DATA LISTING
(* ===== verification/MRCoordinator.v ===== *)
(** * mr/coordinator.go and mr/rpc.go: the MapReduce coordinator

    The coordinator's tables of tasks and its RPC handlers.  Every handler
    holds [c.mu] from its first line to its return, so each is one atomic
    definition; [go c.DetectStraggler(...)] is a timer the definition
    returns. *)

From Stdlib Require Import ZArith Lia.
From stdpp Require Import base numbers strings gmap list.
From S2P Require Import Prelude.
Local Open Scope Z_scope.

Record Task := mkTask { num : Z; status : string; filename : string }.

Record Coordinator := mkCoordinator {
  mapTasks : list Task;
  reduceTasks : list Task;
  mapsLeft : Z;
  reducesLeft : Z;
  nReduce : Z;
}.

Record GetTaskReply := mkGetTaskReply {
  FileName : string;
  TaskType : string;
  NReduce : Z;
  Id : Z;
  NMap : Z;
  Done_ : bool;
}.

Record MarkCompleteArgs := mkMarkCompleteArgs { mc_Id : Z; mc_TaskType : string }.

(** The zero value of the reply. *)
Definition emptyReply : GetTaskReply := mkGetTaskReply "" "" 0 0 0 false.

Definition set_status (s : string) (t : Task) : Task := mkTask (num t) s (filename t).

(** [for i, task := range tasks { if task.status == "unstarted" {
      tasks[i].status = "in progress"; ...; break } }] *)
Fixpoint takeUnstarted (tasks : list Task) : option (list Task * Task) :=
  match tasks with
  | [] => None
  | task :: rest =>
    if bool_decide (status task = "unstarted")
    then Some (set_status "in progress" task :: rest, task)
    else '(rest, t) ← takeUnstarted rest; Some (task :: rest, t)
  end.

(** The new state, the reply, and the stragglers' timers it starts. *)
Definition GetTask (c : Coordinator) : Coordinator * GetTaskReply * list (Z * string) :=
  if negb (mapsLeft c =? 0) then
    match takeUnstarted (mapTasks c) with
    | Some (tasks, task) =>
      (mkCoordinator tasks (reduceTasks c) (mapsLeft c) (reducesLeft c) (nReduce c),
       mkGetTaskReply (filename task) "map" (nReduce c) (num task) 0 false,
       [(num task, "map"%string)])
    | None => (c, emptyReply, [])
    end
  else if reducesLeft c =? 0 then (c, mkGetTaskReply "" "" 0 0 0 true, [])
  else
    match takeUnstarted (reduceTasks c) with
    | Some (tasks, task) =>
      (mkCoordinator (mapTasks c) tasks (mapsLeft c) (reducesLeft c) (nReduce c),
       mkGetTaskReply "" "reduce" 0 (num task) (len (mapTasks c)) false,
       [(num task, "reduce"%string)])
    | None => (c, emptyReply, [])
    end.

(** [tasks[idx].status == "in progress"], evaluated after the test of the
    type; the assignment that follows it when it holds. *)
Definition ifInProgress (tasks : list Task) (idx : Z) (s : string) : result (option (list Task)) :=
  t ← index tasks idx;
  if bool_decide (status t = "in progress") then
    tasks ← assign tasks idx (set_status s t);
    Ok (Some tasks)
  else Ok None.

Definition DetectStraggler (c : Coordinator) (idx : Z) (taskType : string) : result Coordinator :=
  if bool_decide (taskType = "map") then
    r ← ifInProgress (mapTasks c) idx "unstarted";
    match r with
    | Some tasks => Ok (mkCoordinator tasks (reduceTasks c) (mapsLeft c) (reducesLeft c) (nReduce c))
    | None => Ok c
    end
  else if bool_decide (taskType = "reduce") then
    r ← ifInProgress (reduceTasks c) idx "unstarted";
    match r with
    | Some tasks => Ok (mkCoordinator (mapTasks c) tasks (mapsLeft c) (reducesLeft c) (nReduce c))
    | None => Ok c
    end
  else Ok c.

Definition MarkComplete (c : Coordinator) (args : MarkCompleteArgs) : result Coordinator :=
  if bool_decide (mc_TaskType args = "map") then
    r ← ifInProgress (mapTasks c) (mc_Id args) "completed";
    match r with
    | Some tasks =>
      Ok (mkCoordinator tasks (reduceTasks c) (mapsLeft c - 1) (reducesLeft c) (nReduce c))
    | None => Ok c
    end
  else if bool_decide (mc_TaskType args = "reduce") then
    r ← ifInProgress (reduceTasks c) (mc_Id args) "completed";
    match r with
    | Some tasks =>
      Ok (mkCoordinator (mapTasks c) tasks (mapsLeft c) (reducesLeft c - 1) (nReduce c))
    | None => Ok c
    end
  else Ok c.

Definition Done (c : Coordinator) : bool := reducesLeft c =? 0.

Definition MakeCoordinator (files : list string) (nReduce : Z) : Coordinator :=
  mkCoordinator
    (imap (fun i file => mkTask (Z.of_nat i) "unstarted" file) files)
    ((fun i => mkTask i "unstarted" "") <$> seqZ 0 nReduce)
    (len files) nReduce nReduce.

WHAT IS REQUIRED
The entries above need to be transcribed with no differences at all.

WRITTEN ANSWER
(* ===== verification/MRCoordinator.v ===== *)
(** * mr/coordinator.go and mr/rpc.go: the MapReduce coordinator

    The coordinator's tables of tasks and its RPC handlers.  Every handler
    holds [c.mu] from its first line to its return, so each is one atomic
    definition; [go c.DetectStraggler(...)] is a timer the definition
    returns. *)

From Stdlib Require Import ZArith Lia.
From stdpp Require Import base numbers strings gmap list.
From S2P Require Import Prelude.
Local Open Scope Z_scope.

Record Task := mkTask { num : Z; status : string; filename : string }.

Record Coordinator := mkCoordinator {
  mapTasks : list Task;
  reduceTasks : list Task;
  mapsLeft : Z;
  reducesLeft : Z;
  nReduce : Z;
}.

Record GetTaskReply := mkGetTaskReply {
  FileName : string;
  TaskType : string;
  NReduce : Z;
  Id : Z;
  NMap : Z;
  Done_ : bool;
}.

Record MarkCompleteArgs := mkMarkCompleteArgs { mc_Id : Z; mc_TaskType : string }.

(** The zero value of the reply. *)
Definition emptyReply : GetTaskReply := mkGetTaskReply "" "" 0 0 0 false.

Definition set_status (s : string) (t : Task) : Task := mkTask (num t) s (filename t).

(** [for i, task := range tasks { if task.status == "unstarted" {
      tasks[i].status = "in progress"; ...; break } }] *)
Fixpoint takeUnstarted (tasks : list Task) : option (list Task * Task) :=
  match tasks with
  | [] => None
  | task :: rest =>
    if bool_decide (status task = "unstarted")
    then Some (set_status "in progress" task :: rest, task)
    else '(rest, t) ← takeUnstarted rest; Some (task :: rest, t)
  end.

(** The new state, the reply, and the stragglers' timers it starts. *)
Definition GetTask (c : Coordinator) : Coordinator * GetTaskReply * list (Z * string) :=
  if negb (mapsLeft c =? 0) then
    match takeUnstarted (mapTasks c) with
    | Some (tasks, task) =>
      (mkCoordinator tasks (reduceTasks c) (mapsLeft c) (reducesLeft c) (nReduce c),
       mkGetTaskReply (filename task) "map" (nReduce c) (num task) 0 false,
       [(num task, "map"%string)])
    | None => (c, emptyReply, [])
    end
  else if reducesLeft c =? 0 then (c, mkGetTaskReply "" "" 0 0 0 true, [])
  else
    match takeUnstarted (reduceTasks c) with
    | Some (tasks, task) =>
      (mkCoordinator (mapTasks c) tasks (mapsLeft c) (reducesLeft c) (nReduce c),
       mkGetTaskReply "" "reduce" 0 (num task) (len (mapTasks c)) false,
       [(num task, "reduce"%string)])
    | None => (c, emptyReply, [])
    end.

(** [tasks[idx].status == "in progress"], evaluated after the test of the
    type; the assignment that follows it when it holds. *)
Definition ifInProgress (tasks : list Task) (idx : Z) (s : string) : result (option (list Task)) :=
  t ← index tasks idx;
  if bool_decide (status t = "in progress") then
    tasks ← assign tasks idx (set_status s t);
    Ok (Some tasks)
  else Ok None.

Definition DetectStraggler (c : Coordinator) (idx : Z) (taskType : string) : result Coordinator :=
  if bool_decide (taskType = "map") then
    r ← ifInProgress (mapTasks c) idx "unstarted";
    match r with
    | Some tasks => Ok (mkCoordinator tasks (reduceTasks c) (mapsLeft c) (reducesLeft c) (nReduce c))
    | None => Ok c
    end
  else if bool_decide (taskType = "reduce") then
    r ← ifInProgress (reduceTasks c) idx "unstarted";
    match r with
    | Some tasks => Ok (mkCoordinator (mapTasks c) tasks (mapsLeft c) (reducesLeft c) (nReduce c))
    | None => Ok c
    end
  else Ok c.

Definition MarkComplete (c : Coordinator) (args : MarkCompleteArgs) : result Coordinator :=
  if bool_decide (mc_TaskType args = "map") then
    r ← ifInProgress (mapTasks c) (mc_Id args) "completed";
    match r with
    | Some tasks =>
      Ok (mkCoordinator tasks (reduceTasks c) (mapsLeft c - 1) (reducesLeft c) (nReduce c))
    | None => Ok c
    end
  else if bool_decide (mc_TaskType args = "reduce") then
    r ← ifInProgress (reduceTasks c) (mc_Id args) "completed";
    match r with
    | Some tasks =>
      Ok (mkCoordinator (mapTasks c) tasks (mapsLeft c) (reducesLeft c - 1) (nReduce c))
    | None => Ok c
    end
  else Ok c.

Definition Done (c : Coordinator) : bool := reducesLeft c =? 0.

Definition MakeCoordinator (files : list string) (nReduce : Z) : Coordinator :=
  mkCoordinator
    (imap (fun i file => mkTask (Z.of_nat i) "unstarted" file) files)
    ((fun i => mkTask i "unstarted" "") <$> seqZ 0 nReduce)
    (len files) nReduce nReduce.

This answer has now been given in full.